--- START ---

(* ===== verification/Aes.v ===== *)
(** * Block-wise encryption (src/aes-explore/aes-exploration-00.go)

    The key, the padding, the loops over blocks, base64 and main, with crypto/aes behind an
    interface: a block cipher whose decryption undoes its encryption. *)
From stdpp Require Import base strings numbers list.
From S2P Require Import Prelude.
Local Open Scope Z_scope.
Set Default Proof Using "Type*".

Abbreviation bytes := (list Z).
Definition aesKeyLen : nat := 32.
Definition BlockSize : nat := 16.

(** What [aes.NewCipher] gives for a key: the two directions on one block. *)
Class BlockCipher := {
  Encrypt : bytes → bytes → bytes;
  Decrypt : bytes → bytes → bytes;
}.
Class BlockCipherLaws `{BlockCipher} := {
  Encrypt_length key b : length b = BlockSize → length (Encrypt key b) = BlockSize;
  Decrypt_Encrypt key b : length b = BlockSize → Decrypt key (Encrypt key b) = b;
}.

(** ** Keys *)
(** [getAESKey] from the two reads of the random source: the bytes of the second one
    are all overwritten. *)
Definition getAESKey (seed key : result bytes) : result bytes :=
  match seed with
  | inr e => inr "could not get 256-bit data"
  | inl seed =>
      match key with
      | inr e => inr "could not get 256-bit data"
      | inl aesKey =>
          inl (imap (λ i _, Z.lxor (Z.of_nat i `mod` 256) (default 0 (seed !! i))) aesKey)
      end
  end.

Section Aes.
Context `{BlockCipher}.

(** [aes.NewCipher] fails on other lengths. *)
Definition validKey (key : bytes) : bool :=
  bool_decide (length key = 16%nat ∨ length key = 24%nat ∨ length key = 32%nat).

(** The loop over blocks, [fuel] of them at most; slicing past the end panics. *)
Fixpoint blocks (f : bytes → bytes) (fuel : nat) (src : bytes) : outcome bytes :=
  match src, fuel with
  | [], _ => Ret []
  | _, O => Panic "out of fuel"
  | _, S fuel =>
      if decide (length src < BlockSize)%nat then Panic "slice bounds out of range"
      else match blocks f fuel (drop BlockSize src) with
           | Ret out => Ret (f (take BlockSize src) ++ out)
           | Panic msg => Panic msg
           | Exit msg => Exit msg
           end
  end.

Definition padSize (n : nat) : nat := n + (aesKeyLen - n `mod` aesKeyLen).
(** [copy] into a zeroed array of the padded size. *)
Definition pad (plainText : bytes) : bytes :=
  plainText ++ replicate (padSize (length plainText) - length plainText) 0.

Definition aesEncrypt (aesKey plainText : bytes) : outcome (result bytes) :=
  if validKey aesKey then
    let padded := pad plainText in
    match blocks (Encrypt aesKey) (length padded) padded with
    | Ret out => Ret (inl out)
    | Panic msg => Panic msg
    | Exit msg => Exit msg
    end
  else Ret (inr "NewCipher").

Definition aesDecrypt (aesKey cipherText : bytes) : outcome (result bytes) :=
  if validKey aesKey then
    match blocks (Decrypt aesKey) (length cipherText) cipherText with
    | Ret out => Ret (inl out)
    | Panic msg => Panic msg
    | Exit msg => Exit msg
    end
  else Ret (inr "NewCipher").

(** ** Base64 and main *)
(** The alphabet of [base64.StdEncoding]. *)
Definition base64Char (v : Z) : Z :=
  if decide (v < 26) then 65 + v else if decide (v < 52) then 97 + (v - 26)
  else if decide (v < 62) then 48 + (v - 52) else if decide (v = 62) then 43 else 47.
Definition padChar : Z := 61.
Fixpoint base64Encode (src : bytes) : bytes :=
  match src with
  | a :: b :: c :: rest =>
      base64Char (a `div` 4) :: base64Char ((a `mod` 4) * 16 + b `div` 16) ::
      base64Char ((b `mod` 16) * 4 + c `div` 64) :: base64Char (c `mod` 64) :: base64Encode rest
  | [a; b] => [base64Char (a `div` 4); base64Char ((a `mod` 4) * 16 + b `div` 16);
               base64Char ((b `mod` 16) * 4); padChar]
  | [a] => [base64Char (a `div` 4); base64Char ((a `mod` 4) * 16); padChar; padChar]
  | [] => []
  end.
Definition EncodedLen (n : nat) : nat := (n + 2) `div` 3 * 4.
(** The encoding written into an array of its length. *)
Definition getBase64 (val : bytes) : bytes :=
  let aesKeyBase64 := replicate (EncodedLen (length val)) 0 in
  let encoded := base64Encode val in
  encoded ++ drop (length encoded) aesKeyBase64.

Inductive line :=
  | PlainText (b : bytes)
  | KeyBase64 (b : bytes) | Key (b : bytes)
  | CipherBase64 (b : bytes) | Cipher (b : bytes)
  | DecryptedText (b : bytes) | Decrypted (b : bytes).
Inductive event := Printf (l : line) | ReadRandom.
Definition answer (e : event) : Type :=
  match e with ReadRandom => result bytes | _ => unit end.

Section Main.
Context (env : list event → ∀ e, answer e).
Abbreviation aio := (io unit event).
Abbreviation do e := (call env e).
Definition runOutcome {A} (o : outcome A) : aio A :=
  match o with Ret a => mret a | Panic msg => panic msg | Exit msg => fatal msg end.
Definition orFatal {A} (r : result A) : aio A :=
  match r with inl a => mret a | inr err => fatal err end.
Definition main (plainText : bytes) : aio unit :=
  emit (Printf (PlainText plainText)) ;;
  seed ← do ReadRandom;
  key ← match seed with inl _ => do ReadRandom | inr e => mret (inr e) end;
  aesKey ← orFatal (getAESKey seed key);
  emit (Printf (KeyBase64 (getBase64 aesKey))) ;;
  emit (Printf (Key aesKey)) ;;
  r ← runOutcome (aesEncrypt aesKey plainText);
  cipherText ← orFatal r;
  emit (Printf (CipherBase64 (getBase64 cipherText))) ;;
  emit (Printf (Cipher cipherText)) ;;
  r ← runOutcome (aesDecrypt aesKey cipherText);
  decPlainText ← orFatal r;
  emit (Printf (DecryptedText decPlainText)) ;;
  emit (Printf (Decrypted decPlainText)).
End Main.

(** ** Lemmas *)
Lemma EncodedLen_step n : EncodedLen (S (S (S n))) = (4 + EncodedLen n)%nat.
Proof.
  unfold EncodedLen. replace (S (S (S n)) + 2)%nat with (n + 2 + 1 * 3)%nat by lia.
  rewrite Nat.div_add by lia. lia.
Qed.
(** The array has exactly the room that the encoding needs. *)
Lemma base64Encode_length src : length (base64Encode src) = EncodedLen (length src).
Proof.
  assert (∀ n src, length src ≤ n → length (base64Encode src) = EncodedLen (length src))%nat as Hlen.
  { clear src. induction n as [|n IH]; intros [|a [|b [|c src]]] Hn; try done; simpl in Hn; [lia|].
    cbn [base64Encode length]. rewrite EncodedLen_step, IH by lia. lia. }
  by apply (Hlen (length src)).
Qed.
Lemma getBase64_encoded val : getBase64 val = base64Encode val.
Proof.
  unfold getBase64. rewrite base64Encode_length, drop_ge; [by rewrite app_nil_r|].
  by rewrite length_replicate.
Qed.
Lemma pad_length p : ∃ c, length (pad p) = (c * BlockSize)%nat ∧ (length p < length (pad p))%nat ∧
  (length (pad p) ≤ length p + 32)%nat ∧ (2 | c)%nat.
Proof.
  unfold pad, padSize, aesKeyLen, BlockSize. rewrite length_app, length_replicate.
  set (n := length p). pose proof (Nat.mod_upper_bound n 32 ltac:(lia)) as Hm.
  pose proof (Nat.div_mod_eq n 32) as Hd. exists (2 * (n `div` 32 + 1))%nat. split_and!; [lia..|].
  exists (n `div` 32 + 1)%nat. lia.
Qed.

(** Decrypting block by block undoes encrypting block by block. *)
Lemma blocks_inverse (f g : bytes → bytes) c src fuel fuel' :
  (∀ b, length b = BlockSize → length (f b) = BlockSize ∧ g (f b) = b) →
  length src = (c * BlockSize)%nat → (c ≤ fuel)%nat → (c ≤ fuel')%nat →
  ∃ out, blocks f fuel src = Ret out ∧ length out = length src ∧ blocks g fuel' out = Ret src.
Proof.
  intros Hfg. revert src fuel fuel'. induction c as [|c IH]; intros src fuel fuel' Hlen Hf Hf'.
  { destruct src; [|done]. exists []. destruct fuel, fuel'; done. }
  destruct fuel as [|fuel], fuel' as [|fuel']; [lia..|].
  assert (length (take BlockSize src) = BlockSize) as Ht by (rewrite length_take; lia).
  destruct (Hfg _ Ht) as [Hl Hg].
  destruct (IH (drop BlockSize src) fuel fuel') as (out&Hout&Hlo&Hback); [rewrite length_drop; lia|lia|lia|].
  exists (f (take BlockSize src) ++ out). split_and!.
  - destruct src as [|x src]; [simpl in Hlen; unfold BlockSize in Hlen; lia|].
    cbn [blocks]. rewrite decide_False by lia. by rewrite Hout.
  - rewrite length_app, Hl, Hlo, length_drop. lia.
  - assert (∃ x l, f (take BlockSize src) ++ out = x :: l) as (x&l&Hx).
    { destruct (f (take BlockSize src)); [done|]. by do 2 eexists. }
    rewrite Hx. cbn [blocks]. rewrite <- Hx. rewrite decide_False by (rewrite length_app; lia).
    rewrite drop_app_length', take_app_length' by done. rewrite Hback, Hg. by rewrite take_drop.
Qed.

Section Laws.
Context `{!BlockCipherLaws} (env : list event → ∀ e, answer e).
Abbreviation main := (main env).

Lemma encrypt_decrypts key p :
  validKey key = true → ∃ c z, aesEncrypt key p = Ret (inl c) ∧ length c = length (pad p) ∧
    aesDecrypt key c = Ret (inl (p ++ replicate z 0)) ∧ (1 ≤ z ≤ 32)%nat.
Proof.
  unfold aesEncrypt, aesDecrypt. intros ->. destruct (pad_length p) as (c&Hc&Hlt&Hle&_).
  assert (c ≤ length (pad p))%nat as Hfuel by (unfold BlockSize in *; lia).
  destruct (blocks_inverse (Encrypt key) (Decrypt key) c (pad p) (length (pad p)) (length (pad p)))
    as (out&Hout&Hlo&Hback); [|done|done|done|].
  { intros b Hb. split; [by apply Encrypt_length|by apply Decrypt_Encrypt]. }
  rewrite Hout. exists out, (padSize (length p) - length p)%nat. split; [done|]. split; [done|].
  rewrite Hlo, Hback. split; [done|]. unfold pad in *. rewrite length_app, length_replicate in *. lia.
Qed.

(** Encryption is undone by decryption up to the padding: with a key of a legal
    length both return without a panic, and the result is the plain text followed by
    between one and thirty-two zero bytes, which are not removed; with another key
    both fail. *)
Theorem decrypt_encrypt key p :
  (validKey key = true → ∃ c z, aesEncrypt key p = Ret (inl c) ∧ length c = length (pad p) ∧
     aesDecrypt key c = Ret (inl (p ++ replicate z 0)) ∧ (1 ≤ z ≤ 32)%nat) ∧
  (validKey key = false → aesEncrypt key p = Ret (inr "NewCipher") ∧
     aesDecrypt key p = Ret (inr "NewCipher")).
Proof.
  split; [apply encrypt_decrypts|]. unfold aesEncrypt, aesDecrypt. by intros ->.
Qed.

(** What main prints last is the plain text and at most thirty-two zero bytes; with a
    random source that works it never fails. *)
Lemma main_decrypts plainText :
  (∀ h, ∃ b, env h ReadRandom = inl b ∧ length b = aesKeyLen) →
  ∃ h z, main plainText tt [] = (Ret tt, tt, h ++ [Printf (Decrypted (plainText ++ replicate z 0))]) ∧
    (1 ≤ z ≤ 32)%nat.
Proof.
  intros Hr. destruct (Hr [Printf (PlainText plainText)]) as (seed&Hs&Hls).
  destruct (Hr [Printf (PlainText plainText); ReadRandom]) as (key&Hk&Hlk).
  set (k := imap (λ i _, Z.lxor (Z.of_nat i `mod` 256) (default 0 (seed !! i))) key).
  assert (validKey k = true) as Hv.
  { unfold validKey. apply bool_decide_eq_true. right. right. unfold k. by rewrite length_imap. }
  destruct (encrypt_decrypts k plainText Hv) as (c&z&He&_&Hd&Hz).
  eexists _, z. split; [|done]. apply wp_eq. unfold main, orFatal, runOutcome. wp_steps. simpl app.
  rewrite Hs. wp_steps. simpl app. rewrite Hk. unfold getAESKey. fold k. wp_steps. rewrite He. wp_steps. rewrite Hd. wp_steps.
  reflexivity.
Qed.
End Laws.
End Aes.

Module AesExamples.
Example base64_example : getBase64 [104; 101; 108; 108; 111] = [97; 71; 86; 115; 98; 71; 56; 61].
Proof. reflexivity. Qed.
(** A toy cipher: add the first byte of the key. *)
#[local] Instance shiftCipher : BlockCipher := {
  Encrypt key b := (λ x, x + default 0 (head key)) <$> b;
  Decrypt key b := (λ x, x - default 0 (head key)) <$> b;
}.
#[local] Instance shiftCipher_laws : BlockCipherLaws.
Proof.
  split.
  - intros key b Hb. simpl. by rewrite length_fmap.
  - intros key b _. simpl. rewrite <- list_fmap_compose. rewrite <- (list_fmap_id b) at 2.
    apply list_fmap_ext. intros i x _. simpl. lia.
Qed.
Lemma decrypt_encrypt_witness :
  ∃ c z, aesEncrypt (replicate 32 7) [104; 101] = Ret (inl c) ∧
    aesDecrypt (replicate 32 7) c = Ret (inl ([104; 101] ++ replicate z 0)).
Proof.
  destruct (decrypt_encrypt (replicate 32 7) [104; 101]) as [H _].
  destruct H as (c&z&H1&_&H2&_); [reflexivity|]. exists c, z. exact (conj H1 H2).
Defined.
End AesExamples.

--- END ---

Identify each line of the material where the word "head" shows up, and copy it.

▸ **Solution for this task**
  Encrypt key b := (λ x, x + default 0 (head key)) <$> b;
  Decrypt key b := (λ x, x - default 0 (head key)) <$> b;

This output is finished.